Roberts doesn’t just make any work: the designer is committed to making accessible work with a socially and environmentally aware agenda. She has, since the beginning of her practice, been an ally to accessible, engaging graphic design and she specialises in design for the voluntary, charity and arts sectors. “I’ve always been interested in the ethics around what we do and right now it feels all the more pressing to evaluate graphic design from this perspective,” she tells us. “My letter of course says what I absolutely know to be true, that the communication of messages, ideas, dreams is hugely important – making graphic design an important act.”
However, Roberts stresses that this practice comes with responsibility. She asks if it is actually possible to make enough money to live as a graphic designer without ‘selling out,’ for example. “If the only way to do ethically ‘good’ work is to subsidise it by doing ‘bad’, surely that doesn’t work. Then there’s our relationship with climate change... that the system that supports us is the problem.”
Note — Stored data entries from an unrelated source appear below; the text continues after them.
Lemma frontend_changed_records_state_unless_gone_witness :
  be_cell (rswitch_vmq_frontend_changed 2 XenbusStateUnknown
             (attached xs0 [])).2 = None
  ∧ dev_drvdata (rswitch_vmq_frontend_changed 2 XenbusStateUnknown
                   (attached xs0 [])).2 = Null.
Proof.
  assert (H1 : (rswitch_vmq_frontend_changed 2 XenbusStateUnknown
                  (attached xs0 [])).1 = Val tt)
    by (vm_compute; reflexivity).
  destruct (rswitch_vmq_frontend_changed 2 XenbusStateUnknown
              (attached xs0 [])) as [o w1] eqn:Hrun.
  cbn [fst] in H1. subst o. cbn [snd].
  exact (frontend_changed_records_state_unless_gone 2 _ _ _ Hrun).
Defined.

(** X16. The device is in InitWait and the frontend announces Initialised
    or Connected. When Connect finds everything and both binds succeed,
    the callback returns after Connect's calls and the publication of
    Connected, one iteration of the loop: the device is Connected and the
    attachment has the channels, the handlers and the announced state. *)
Theorem frontend_connected_brings_up (fuel : nat) (frontend : xenbus_state)
    (w : world) (b : rswitch_vmq_back_info) (i j : nat)
    (tx_evt rx_evt tx rx : Z) (rest : list Z) :
  frontend = XenbusStateInitialised ∨ frontend = XenbusStateConnected →
  dev_state w = XenbusStateInitWait →
  connectable w b i j →
  xs_scan (otherend (cfg w)) "tx-evtch" (xs w) = inr tx_evt →
  xs_scan (otherend (cfg w)) "rx-evtch" (xs w) = inr rx_evt →
  ext w = tx :: rx :: rest →
  0 ≤ tx → 0 ≤ rx →
  ∃ w', rswitch_vmq_frontend_changed (S fuel) frontend w = (Val tt, w')
        ∧ dev_state w' = XenbusStateConnected
        ∧ log w' = log w ++ connect_calls tx_evt rx_evt tx rx i j
                         ++ [EvSwitchState XenbusStateConnected]
        ∧ be_cell w'
          = Some (connected_be tx_evt rx_evt tx rx
                    (set_frontend_state frontend b)).
Proof.
  intros Hf Hs Hc Htx Hrx He H0tx H0rx.
  pose (b0 := set_frontend_state frontend b).
  pose (w0 := set_be_cell (Some b0) w).
  assert (Hc0 : connectable w0 b0 i j).
  { destruct Hc as (Hd & Hb & Hi & Hj & Hci & Hcj & Hr & Hrc).
    unfold connectable. subst w0 b0. cbn. done. }
  destruct (connect_run w0 b0 i j tx_evt rx_evt tx rx rest Hc0 Htx Hrx He H0tx H0rx)
    as (w1 & Hrun & Hl & Hb1 & _ & _ & _ & _ & Hs1 & _).
  assert (Hset : set_backend_state (S fuel) XenbusStateConnected w0
                 = (Val tt, add_log (EvSwitchState XenbusStateConnected)
                              (set_dev_state XenbusStateConnected w1))).
  { rewrite set_backend_state_unfold.
    rewrite bool_decide_eq_false_2
      by (subst w0; cbn [dev_state set_be_cell]; rewrite Hs; discriminate).
    rewrite step_refines_table. unfold table_step.
    cbv [mbind M_bind get_world].
    replace (dev_state w0) with XenbusStateInitWait by (by rewrite <- Hs).
    cbn [edge_table]. rewrite Hrun.
    rewrite bool_decide_eq_false_2 by (by intros ?).
    change (xenbus_switch_state XenbusStateConnected w1)
      with (@Val unit tt, add_log (EvSwitchState XenbusStateConnected)
                            (set_dev_state XenbusStateConnected w1)).
    cbv [mret M_ret]. by apply set_backend_state_done. }
  exists (add_log (EvSwitchState XenbusStateConnected)
            (set_dev_state XenbusStateConnected w1)).
  split.
  { unfold rswitch_vmq_frontend_changed.
    destruct Hc as (Hd & Hb & _).
    rewrite (bind_val _ _ w w Addr) by (unfold dev_get_drvdata; by rewrite <- Hd).
    rewrite (bind_val _ _ _ _ _ (store_be_val w b _ Hb)).
    destruct Hf as [-> | ->]; exact Hset. }
  split; [done |]. split; [| exact Hb1].
  cbn. rewrite Hl. subst w0. cbn. by rewrite <- app_assoc.
Qed.

Lemma frontend_connected_brings_up_witness :
  ∃ w', rswitch_vmq_frontend_changed 1 XenbusStateConnected (attached xs0 [5; 6])
        = (Val tt, w')
        ∧ dev_state w' = XenbusStateConnected.
Proof.
  destruct (frontend_connected_brings_up 0 XenbusStateConnected
              (attached xs0 [5; 6])
              (default be_zero (be_cell (attached xs0 [5; 6])))
              0 1 11 12 5 6 []) as (w' & Hrun & Hs & _).
  - by right.
  - vm_compute; reflexivity.
  - unfold connectable.
    do 4 (split; [vm_compute; reflexivity |]).
    do 2 (split; [eexists; vm_compute; reflexivity |]).
    split; [vm_compute; reflexivity | eexists; vm_compute; reflexivity].
  - vm_compute; reflexivity.
  - vm_compute; reflexivity.
  - vm_compute; reflexivity.
  - lia.
  - lia.
  - exists w'. split; [exact Hrun | exact Hs].
Defined.

(** ** Attach, then Remove *)

(** X17. Remove after a successful Attach returns 0 and undoes it as far
    as the pool and the device go: the driver data is NULL again, the
    attachment is freed, and every chain of the pool is handed out or free
    exactly as it was before Attach. *)
Theorem probe_then_remove_restores_pool (fuel : nat) (w w1 : world) :
  rswitch_vmq_back_probe fuel w = (Val 0, w1) →
  ∃ w2, rswitch_vmq_back_remove w1 = (Val 0, w2)
        ∧ dev_drvdata w2 = Null
        ∧ be_cell w2 = None
        ∧ ∀ k, (chain_used <$> chains w2 !! k) = (chain_used <$> chains w !! k).
Proof.
  intros Hprobe.
  destruct (probe_success_run fuel w w1 Hprobe)
    as (b & i & j & Hw & _ & _ & (ci & cj & Hi & Hfi & Hj & Hfj) & Hrest).
  destruct Hw as (Hd & Hb & Htx & Hrx & Hne & (ti & Hti & _) & (tj & Htj & _)).
  unfold rswitch_vmq_back_remove.
  rewrite (bind_val _ _ w1 w1 Addr) by (unfold dev_get_drvdata; by rewrite <- Hd).
  rewrite (bind_val _ _ _ _ _ (load_be_val w1 b Hb)).
  destruct (remove_detach_run w1 b Hd Hb)
    as (wa & b1 & Hrun1 & _ & Hb1 & Hrx1 & Htx1 & _ & _ & Hc1).
  rewrite (bind_val _ _ _ _ _ Hrun1).
  rewrite (bind_val _ _ _ _ _ (load_be_val wa b1 Hb1)).
  rewrite Hrx in Hrx1. rewrite Htx in Htx1.
  destruct (put_if_set_run (rx_chain b1) wa)
    as (wb & Hrun2 & _ & Hb2 & _ & _ & Hin2 & Hfree2 & _ & Hother2).
  { intros k Hk. rewrite Hc1. rewrite Hrx1 in Hk. injection Hk as <-. by eexists. }
  rewrite (bind_val _ _ _ _ _ Hrun2).
  rewrite Hb1 in Hb2.
  rewrite (bind_val _ _ _ _ _ (load_be_val wb b1 Hb2)).
  destruct (put_if_set_run (tx_chain b1) wb)
    as (wc & Hrun3 & _ & _ & _ & _ & _ & Hfree3 & Hkeep3 & Hother3).
  { intros k Hk. apply Hin2. rewrite Hc1. rewrite Htx1 in Hk.
    injection Hk as <-. by eexists. }
  rewrite (bind_val _ _ _ _ _ Hrun3).
  eexists. split; [reflexivity |]. cbn.
  split; [done |]. split; [done |].
  intros k.
  destruct (decide (k = i)) as [-> | Hki].
  { rewrite Hi. cbn. rewrite Hfi. by apply Hfree3. }
  destruct (decide (k = j)) as [-> | Hkj].
  { rewrite Hj. cbn. rewrite Hfj. apply Hkeep3. by apply Hfree2. }
  rewrite Hother3 by (rewrite Htx1; congruence).
  rewrite Hother2 by (rewrite Hrx1; congruence).
  rewrite Hc1. by rewrite Hrest.
Qed.
(** C6, the claim as it stands fails.  The file is read, its one line is
    [x], and the pattern of the one check is [(], which [re.search] rejects
    with [re.error]: no pattern matches a line, yet the result has a
    finding, of line 0 and with the label of a file that could not be
    read. *)
Lemma analyze_text_file_lines_findings_counterexample :
  analyze_text_file_lines (fun _ => Ok ["x"])
    (fun _ _ => Raise "missing ), unterminated subpattern at position 0")
    "/tmp/a.rs" [MkCheck "(" "unbalanced"]
  = [(0, "missing ), unterminated subpattern at position 0",
      "⚠️ File reading error")]
  ∧ analyze_text_file_lines (fun _ => Ok ["x"])
      (fun _ _ => Raise "missing ), unterminated subpattern at position 0")
      "/tmp/a.rs" [MkCheck "(" "unbalanced"]
    ≠ pair_finding
        <$> matching_pairs
              (fun _ _ => Raise "missing ), unterminated subpattern at position 0")
              ["x"] [MkCheck "(" "unbalanced"].
Proof. split; [reflexivity|]. vm_compute. discriminate. Qed.

(** C6, amended.  For a file that can be read and a list of checks on whose
    patterns [re.search] raises on no line of the file,
    [analyze_text_file_lines] returns exactly one finding for each pair of a
    line and a check whose pattern matches the line: the pairs are taken
    line by line from line 1, and for one line check by check in the order
    of the list, every check being tried whatever the others gave.  For a
    file that cannot be read it returns exactly one finding, of line 0, with
    the error. *)
Theorem analyze_text_file_lines_findings
    (readlines : string → result (list string))
    (re_search : string → string → result bool) file_path checks :
  (∀ lines, readlines file_path = Ok lines →
     (∀ line c, line ∈ lines → c ∈ checks →
        ∃ found, re_search (pattern c) line = Ok found) →
     analyze_text_file_lines readlines re_search file_path checks
     = pair_finding <$> matching_pairs re_search lines checks)
  ∧ (∀ e, readlines file_path = Raise e →
       analyze_text_file_lines readlines re_search file_path checks
       = [(0, e, "⚠️ File reading error")]).
Proof.
  split.
  - intros lines Hread Hsearch. by apply text_findings_readable.
  - intros e Hread. unfold analyze_text_file_lines. by rewrite Hread.
Qed.

Lemma analyze_text_file_lines_findings_witness :
  analyze_text_file_lines (fun _ => Ok ["  dbg!(1);"; "ok"])
    (fun p line => Ok (Str.contains p line)) "/tmp/a.rs"
    [MkCheck "dbg!" "debug"; MkCheck "1" "number"; MkCheck "ok" "fine"]
  = [(1, "dbg!(1);", "debug"); (1, "dbg!(1);", "number"); (2, "ok", "fine")].
Proof.
  refine (eq_trans
            (proj1 (analyze_text_file_lines_findings
                      (fun _ => Ok ["  dbg!(1);"; "ok"])
                      (fun p line => Ok (Str.contains p line)) "/tmp/a.rs"
                      [MkCheck "dbg!" "debug"; MkCheck "1" "number";
                       MkCheck "ok" "fine"])
                   ["  dbg!(1);"; "ok"] eq_refl _) _).
  - intros line c _ _. eexists. reflexivity.
  - vm_compute. reflexivity.
Defined.

(** ** The external tools *)

Section ExternalFacts.

Variable run : list string → option string → result completed.
Variable json_loads : string → result json.
Variable not_iterable : json → string.
Variable bad_subscript : json → string → string.

Lemma go_not_run file_path e :
  run ["go"; "vet"; file_path] None = Raise e →
  analyze_go_code run file_path = [(0, e, "⚠️ Go parsing failed")].
Proof. intros H. unfold analyze_go_code, call. by rewrite H. Qed.

Lemma ts_not_run file_path e :
  run ["node"; "analyze_ts_ast.js"; file_path] None = Raise e →
  analyze_ts_code run json_loads not_iterable bad_subscript file_path
  = [(JInt 0, JStr e, JStr "⚠️ TypeScript parsing failed")].
Proof. intros H. unfold analyze_ts_code, call. by rewrite H. Qed.

Lemma terraform_fmt_not_run file_path e :
  run ["terraform"; "fmt"; "-check"; file_path] None = Raise e →
  analyze_terraform run file_path = [(0, e, "⚠️ Terraform parsing failed")].
Proof. intros H. unfold analyze_terraform, call. by rewrite H. Qed.

Lemma terraform_validate_not_run file_path fmt_result e :
  run ["terraform"; "fmt"; "-check"; file_path] None = Ok fmt_result →
  run ["terraform"; "validate"] (Some (Path.dirname file_path)) = Raise e →
  analyze_terraform run file_path
  = (if decide (returncode fmt_result ≠ 0)
     then [(0, "Terraform fmt check failed", "🧹 Format mismatch")] else [])
    ++ [(0, e, "⚠️ Terraform parsing failed")].
Proof.
  intros H1 H2. unfold analyze_terraform, call. rewrite H1.
  unfold mbind at 1, attempt_bind at 1.
  case_decide; unfold append, mret, attempt_ret, mbind, attempt_bind;
    by rewrite H2.
Qed.

Lemma ruby_not_run file_path e :
  run ["ruby"; "-c"; file_path] None = Raise e →
  analyze_ruby_code run file_path = [(0, e, "⚠️ Ruby parsing failed")].
Proof. intros H. unfold analyze_ruby_code, call. by rewrite H. Qed.

Lemma ruby_which_not_run file_path syntax e :
  run ["ruby"; "-c"; file_path] None = Ok syntax →
  run ["which"; "rubocop"] None = Raise e →
  analyze_ruby_code run file_path
  = (if Str.contains "Syntax OK" (stdout syntax) then []
     else [(0, Str.strip (stdout syntax), "🛠️ Ruby syntax error")])
    ++ [(0, e, "⚠️ Ruby parsing failed")].
Proof.
  intros H1 H2. unfold analyze_ruby_code, call. rewrite H1.
  unfold mbind at 1, attempt_bind at 1.
  destruct (Str.contains "Syntax OK" (stdout syntax));
    unfold append, mret, attempt_ret, mbind, attempt_bind; by rewrite H2.
Qed.

Lemma ruby_rubocop_not_run file_path syntax which e :
  run ["ruby"; "-c"; file_path] None = Ok syntax →
  run ["which"; "rubocop"] None = Ok which → returncode which = 0 →
  run ["rubocop"; "--format"; "simple"; file_path] None = Raise e →
  analyze_ruby_code run file_path
  = (if Str.contains "Syntax OK" (stdout syntax) then []
     else [(0, Str.strip (stdout syntax), "🛠️ Ruby syntax error")])
    ++ [(0, e, "⚠️ Ruby parsing failed")].
Proof.
  intros H1 H2 Hrc H3. unfold analyze_ruby_code, call. rewrite H1.
  unfold mbind at 1, attempt_bind at 1.
  destruct (Str.contains "Syntax OK" (stdout syntax));
    unfold append, mret, attempt_ret, mbind, attempt_bind;
    rewrite H2; rewrite decide_True by done; by rewrite H3.
Qed.

End ExternalFacts.
(** X11: the first check after start-up reports nothing.  After a first
    load on a loader that has recorded no fingerprint, the next load
    downloads nothing and serves the cache, on whatever network: a
    change made upstream between the two calls goes unnoticed. *)
Theorem first_load_then_no_reload net w d c w1 :
  wf w ->
  data_cache w = None \/ config_cache w = None ->
  last_data_hash w = None -> last_config_hash w = None ->
  load_data_with_cache net w = (inr (d, c), w1) ->
  forall net2, exists d2 w2,
    load_data_with_cache net2 w1 = (inr (d2, c), w2)
    /\ requests w2
       = requests w1 ++ [GetContents beehive_data; GetContents hives_config]
    /\ frames w2 !! d2 = frames w1 !! d
    /\ data_cache w2 = data_cache w1
    /\ config_cache w2 = config_cache w1.
Proof.
  intros Hwf Hempty Hh1 Hh2 Hload net2.
  rewrite (load_on_empty_cache net w Hempty) in Hload.
  destruct (reload_or_fall_back_returns net w d c w1 Hwf Hload)
    as [(e & ld & lc & _ & _ & _ & Hd & Hc & _)
       |(t & h & F & Hnn & -> & -> & Hfr & Hcf & Hd & Hc & Hh1' & Hh2')].
  { destruct Hempty; congruence. }
  assert (Hf : frames w1 !! length (frames w) = Some t).
  { rewrite Hfr. now rewrite lookup_app_r, Nat.sub_diag by lia. }
  assert (Hno : fst (check_for_updates net2 w1) = false).
  { apply check_for_updates_first; congruence. }
  destruct (load_without_change_aux net2 w1 _ _ t Hd Hc Hf Hno)
    as (w2 & Hl & Hreq & Hfr2 & _ & Hd2 & Hc2).
  exists (length (frames w1)), w2. rewrite Hl.
  split; [reflexivity|]. split; [exact Hreq|].
  split; [|split; [now rewrite Hd2, Hd|now rewrite Hc2, Hc]].
  rewrite Hfr2, lookup_app_r, Nat.sub_diag by lia. simpl.
  rewrite Hfr, lookup_app_r by lia.
  now replace (S (length (frames w)) - length (frames w)) with 1 by lia.
Qed.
Roberts believes that graphic design is always political. She sees it as inextricable from the issues we face in the world today. Despite loving her practice, she realised that “much graphic design promotes and supports a system that is destroying the planet we call home,” she says. “So, how should we respond as makers, friends, families, citizens of the world? What should we do – and stop doing? And what does this mean for the (still young) profession that I love so very much.” What Roberts refers to is the economic system which sees much creativity and design used as a means for increasing profit.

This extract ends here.